We anticipate the Bank of Japan to resume normalizing rates at the October 30 meeting which can turbocharge JPY. Japan’s Tankan business survey points to an ongoing recovery in real GDP growth and underlying inflation is making good progress towards the BOJ’s 2% target. Japan’s September CPI print is due Thursday.

Sanae Takaichi has won the vote to become Japan's prime minister. Takaichi will face significant constraints to push ahead with her fiscally profligate pledges as her coalition government does not have majorities in both houses of parliament.

Satsuki Katayama has been named finance minister. In an interview with Reuters in March, Katayama, a former economic revitalization minister and finance ministry bureaucrat, said Japan’s economic fundamentals suggest the real value of USD/JPY is closer to 120.00-130.00.
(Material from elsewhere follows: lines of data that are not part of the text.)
(** The test of both [VW_ASSERT]s on tiled files. *)
Definition on_tile_boundary (bbox : BBox2i) (block_size : Vector2i) : bool :=
  (Z.rem (bbox_min bbox).1 block_size.1 =? 0) && (Z.rem (bbox_min bbox).2 block_size.2 =? 0).

Definition read_assert_message : string :=
  "DiskImageResourceOpenEXR: bbox corner must fall on tile boundary for read of tiled images.".

Definition write_assert_message : string :=
  "DiskImageResourceOpenEXR: bbox corner must fall on tile boundary for writing of tiled images.".

Definition read_unbound_message : string :=
  "DiskImageResourceOpenEXR: Could not read file. No file has been opened.".

Definition write_unbound_message : string :=
  "DiskImageResourceOpenEXR: Could not write file. No file has been opened.".

(** [read]: read the disk image into the buffer [dest], whose memory is
    [dest_memory] of the machine.  The line for the debug log is left out. *)
Definition read `{VisionWorkbench} `{OpenEXR} (dest : ImageFormat) (bbox : BBox2i) : M unit :=
  r ← this ;
  match m_input_file_ptr r with
  | None => vw_throw (LogicErr read_unbound_message)
  | Some f =>
      try_catch
        (let header := in_header f in
         let height := bbox_height bbox in
         let width := bbox_width bbox in
         let n := planes (m_format r) in
         let channel_names := read_channel_names n header in
         let src_image := ImageView_float width height n in
         let frameBuffer := build_frameBuffer n channel_names in
         decoded ←
           (if m_tiled r
            then
              VW_ASSERT (on_tile_boundary bbox (m_block_size r)) (ArgumentErr read_assert_message) ;;
              imf (in_setFrameBuffer f frameBuffer)
                  (fun past => Imf_in_setFrameBuffer past f frameBuffer) ;;
              let first_tile_x := Z.quot (bbox_min bbox).1 (m_block_size r).1 in
              let first_tile_y := Z.quot (bbox_min bbox).2 (m_block_size r).2 in
              let last_tile_x := Z.quot (wrap32 ((bbox_max bbox).1 - 1)) (m_block_size r).1 in
              let last_tile_y := Z.quot (wrap32 ((bbox_max bbox).2 - 1)) (m_block_size r).2 in
              imf (readTiles f first_tile_x last_tile_x first_tile_y last_tile_y)
                  (fun past => Imf_readTiles past f first_tile_x last_tile_x first_tile_y last_tile_y)
            else
              imf (in_setFrameBuffer f frameBuffer)
                  (fun past => Imf_in_setFrameBuffer past f frameBuffer) ;;
              let y1 := (bbox_min bbox).2 in
              let y2 := Z.min (wrap32 ((bbox_min bbox).2 + wrap32 (height - 1)))
                              (rows (m_format r)) in
              imf (readPixels f y1 y2) (fun past => Imf_readPixels past f y1 y2)) ;
         let src_image := read_through frameBuffer channel_names decoded src_image in
         old ← load_dest ;
         new ← vw (convert {| buf_format := dest; buf_data := old |}
                           (ImageView_buffer width height n src_image)) ;
         store_dest new)
        (fun what => vw_throw (IOErr (read_catch_message (m_filename r) what)))
  end.

(** [write]: write the buffer [src] into the disk image.  The line for the
    debug log is left out. *)
Definition write `{VisionWorkbench} `{OpenEXR} (src : ImageBuffer) (bbox : BBox2i) : M unit :=
  r ← this ;
  match m_output_file_ptr r with
  | None => vw_throw (LogicErr write_unbound_message)
  | Some f =>
      let n := planes (m_format r) in
      let openexr_image_block := ImageView_float (bbox_width bbox) (bbox_height bbox) n in
      let dst := ImageView_buffer (bbox_width bbox) (bbox_height bbox) n openexr_image_block in
      openexr_image_block ← vw (convert dst src) ;
      try_catch
        (let frameBuffer := build_frameBuffer (planes (buf_format dst)) (m_labels r) in
         if m_tiled r
         then
           VW_ASSERT (on_tile_boundary bbox (m_block_size r)) (ArgumentErr write_assert_message) ;;
           imf (out_setFrameBuffer f frameBuffer openexr_image_block)
               (fun past => Imf_out_setFrameBuffer past f frameBuffer openexr_image_block) ;;
           let first_tile_x := Z.quot (bbox_min bbox).1 (m_block_size r).1 in
           let first_tile_y := Z.quot (bbox_min bbox).2 (m_block_size r).2 in
           let last_tile_x := Z.quot (wrap32 ((bbox_max bbox).1 - 1)) (m_block_size r).1 in
           let last_tile_y := Z.quot (wrap32 ((bbox_max bbox).2 - 1)) (m_block_size r).2 in
           imf (writeTiles f first_tile_x last_tile_x first_tile_y last_tile_y)
               (fun past => Imf_writeTiles past f first_tile_x last_tile_x first_tile_y last_tile_y)
         else
           imf (out_setFrameBuffer f frameBuffer openexr_image_block)
               (fun past => Imf_out_setFrameBuffer past f frameBuffer openexr_image_block) ;;
           imf (writePixels f (bbox_height bbox))
               (fun past => Imf_writePixels past f (bbox_height bbox)))
        (fun what => vw_throw (IOErr (write_catch_message (m_filename r) what)))
  end.
(** Off the defect recorded under C1: for an utterance that starts with the
    words "add todo " in any casing, the stored item is the rest of the
    utterance, casing kept. *)
Lemma add_todo_command (E : env) (p item : string) (w : world) (l : list json) :
  lower p = "add todo " -> strip item = item -> item <> EmptyString ->
  todo_list w = JArr l ->
  let todos := JArr (l ++ [todo_record item (now_isoformat E)]) in
  let path := TODO_FILE (conf w) in
  let r := handle_command E (p ++ item) w in
  value_of r = Ok ("Added to your todo list: " ++ item) /\
  todo_list (world_of r) = todos /\
  (disk_write E path (json_dumps todos) = Written ->
   trace (world_of r) = (trace w ++ [WriteText path (json_dumps todos)])%list /\
   fs (world_of r) path = Holds (json_dumps todos)).
Proof.
  intros Hp Hs Hn Hl.
  destruct (command_shape p item "add todo " Hp eq_refl ltac:(discriminate) Hs Hn)
    as [Hshape Hslice].
  rewrite route_add_todo by (rewrite Hshape; apply startswith_app).
  change 9 with (String.length "add todo "). rewrite Hslice, Hs.
  now apply add_todo_spec.
Qed.
(** X12.  When [update-settings] succeeds, the [affectedFields] of its
    metadata is not empty and names exactly the setting fields that were
    supplied, a field supplied as the empty string included. *)
Theorem usersTool_affectedFields (authManager : AuthManager) (args : Args)
  (calls calls' : list ClientCall) (response : StandardResponse) :
  subcommand args = SubUpdateSettings ->
  usersTool authManager args calls = (Returned response, calls') ->
  exists fields : list string,
    metadata response = AffectedFields fields
    /\ fields <> []
    /\ (In "name" fields <-> argName args <> None)
    /\ (In "language" fields <-> argLanguage args <> None)
    /\ (In "timezone" fields <-> argTimezone args <> None)
    /\ (In "weekStart" fields <-> weekStart args <> None)
    /\ (In "frontendSettings" fields <-> frontendSettings args <> None)
    /\ (In "emailRemindersEnabled" fields <-> emailRemindersEnabled args <> None)
    /\ (In "overdueTasksRemindersEnabled" fields
        <-> overdueTasksRemindersEnabled args <> None)
    /\ (In "overdueTasksRemindersTime" fields
        <-> overdueTasksRemindersTime args <> None).
Proof.
  intros Hs; unfold usersTool, usersSwitch, try_catch, bind, call, lift, ret, throw.
  rewrite Hs.
  destruct (isAuthenticated authManager); cbn [negb]; [| intros H; discriminate H].
  destruct (String.eqb (getAuthType authManager) "jwt"); cbn [negb];
    [| intros H; discriminate H].
  destruct getClientFromContext as [client | t]; [| intros H; discriminate H].
  destruct (noSettingField args) eqn:Hn; [intros H; discriminate H |].
  destruct (updateGeneralSettings client _) as [[] | t];
    [| destruct (usersCatch _ t); intros H; discriminate H].
  destruct (getUser client) as [raw | t];
    [| destruct (usersCatch _ t); intros H; discriminate H].
  destruct (transformUser raw) as [user | t];
    [| destruct (usersCatch _ t); intros H; discriminate H].
  intros H; injection H as <- _; eexists; split; [reflexivity |].
  split.
  - intros Hnil.
    unfold noSettingField in Hn; unfold affectedFieldsOfArgs in Hnil.
    destruct (argName args), (argLanguage args), (argTimezone args),
      (weekStart args), (frontendSettings args), (emailRemindersEnabled args),
      (overdueTasksRemindersEnabled args), (overdueTasksRemindersTime args);
      cbn in Hnil; try discriminate Hnil.
    cbn in Hn; discriminate Hn.
  - repeat match goal with |- _ /\ _ => split end;
      rewrite affectedFields_In;
      (split;
       [ intros Hor; repeat destruct Hor as [Hor | Hor];
         destruct Hor as [E Hx]; first [discriminate E | exact Hx]
       | intros Hx; auto 20 ]).
Qed.

(* ================================================================== *)
(** * Properties of the webhooks tool *)



(** The handler once the session is authenticated and the client and the
    session have been obtained. *)
Lemma webhooksTool_ready (authManager : AuthManager) (now : Z)
  (args : WebhookArgs) (store : WebhookStore) (client : Client)
  (session : Session) :
  isAuthenticated authManager = true ->
  getClientFromContext = Returned client ->
  getSession authManager = Returned session ->
  webhooksTool authManager now args store
  = try_catch (webhooksSwitch authManager session now args)
              (fun error => throw (webhooksCatch error)) store.
Proof.
  intros Ha Hc Hs; unfold webhooksTool, bind, lift.
  rewrite Ha, Hc, Hs; reflexivity.
Qed.

(** A candidate outside the reference list makes the validation throw. *)
Lemma validateWebhookEvents_rejects (authManager : AuthManager) (now : Z)
  (c c' : EventCache) (events validEvents : list string) :
  getValidEvents authManager now c = (Returned validEvents, c') ->
  ~ Forall (fun e => In e validEvents) events ->
  exists text : string,
    validateWebhookEvents authManager now events c
    = (Raised (MCPError VALIDATION_ERROR text), c').
Proof.
  intros Hg Hbad; unfold validateWebhookEvents, bind; rewrite Hg.
  destruct (filter (fun event => negb (includes validEvents event)) events)
    as [| e rest] eqn:E.
  - contradiction Hbad; apply invalidEvents_nil; exact E.
  - eexists; reflexivity.
Qed.

Lemma validateWebhookEvents_accepts (authManager : AuthManager) (now : Z)
  (c c' : EventCache) (events validEvents : list string) :
  getValidEvents authManager now c = (Returned validEvents, c') ->
  Forall (fun e => In e validEvents) events ->
  validateWebhookEvents authManager now events c = (Returned tt, c').
Proof.
  intros Hg Hall; unfold validateWebhookEvents, bind; rewrite Hg.
  apply invalidEvents_nil in Hall; rewrite Hall; reflexivity.
Qed.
Our fundamental equilibrium model for USD/JPY (based on relative prices, terms of trade, net international investment position, and productivity) is much lower at 95.00. However, USD/JPY overvaluation is justified by wide US-Japan real long-term interest rate differentials

CANADA

USD/CAD is firmer near the top-end of a multi-day 1.4000-1.4080 range. Canada’s September CPI print is up next (1:30pm London, 8:30am New York). Headline CPI is expected to rise to 2.2% y/y vs. 1.9% in August due to base effect while core CPI (average of trim and median CPI) is seen unchanged at 3% y/y. Softer inflation will raise Bank of Canada (BOC) rate cut bets and trigger a USD/CAD overshoot to 1.4160.

 

Canada’s subdued growth outlook leaves room for the BOC to lower the policy rate to the lower end of its estimated neutral range of 2.25% to 3.25%. Canada’s swaps curve implies 80% odds of a 25bps cut to 2.25% at the next October 29 meeting.

The Bank of Canada’s Q3 Business Outlook Survey future sales growth index fell to -2 in Q3 (lowest since Q2 2023) vs. +6 Q2. Perversely, weak demand is constraining selling price expectations and squeezing margins, which further weighs on the business outlook. Meanwhile, firms’ investment intentions remain muted in Q3, with the balance of opinion still well below its long-term average, and most businesses do not plan to hire new employees.

HUNGARY

National Bank of Hungary is widely expected to keep rates steady at 6.50% (1:00pm London, 8:00am New York). At the last September 23 meeting, the bank decided unanimously to leave the base rate unchanged at 6.50%, marking the 12th consecutive hold since cutting rates 25bps in September 2024.

The bank showed no signs of departing from its hold stance warning that “For the rest of the year, inflation is expected to stay above the central bank tolerance band [3% +/-1%].” The swaps market price-in 75bps of cuts over the next two years. Regardless, Hungary’s positive real interest rates, loose 2026 fiscal stance, and current account surplus (1.9% of GDP in Q2) favor a firmer HUF.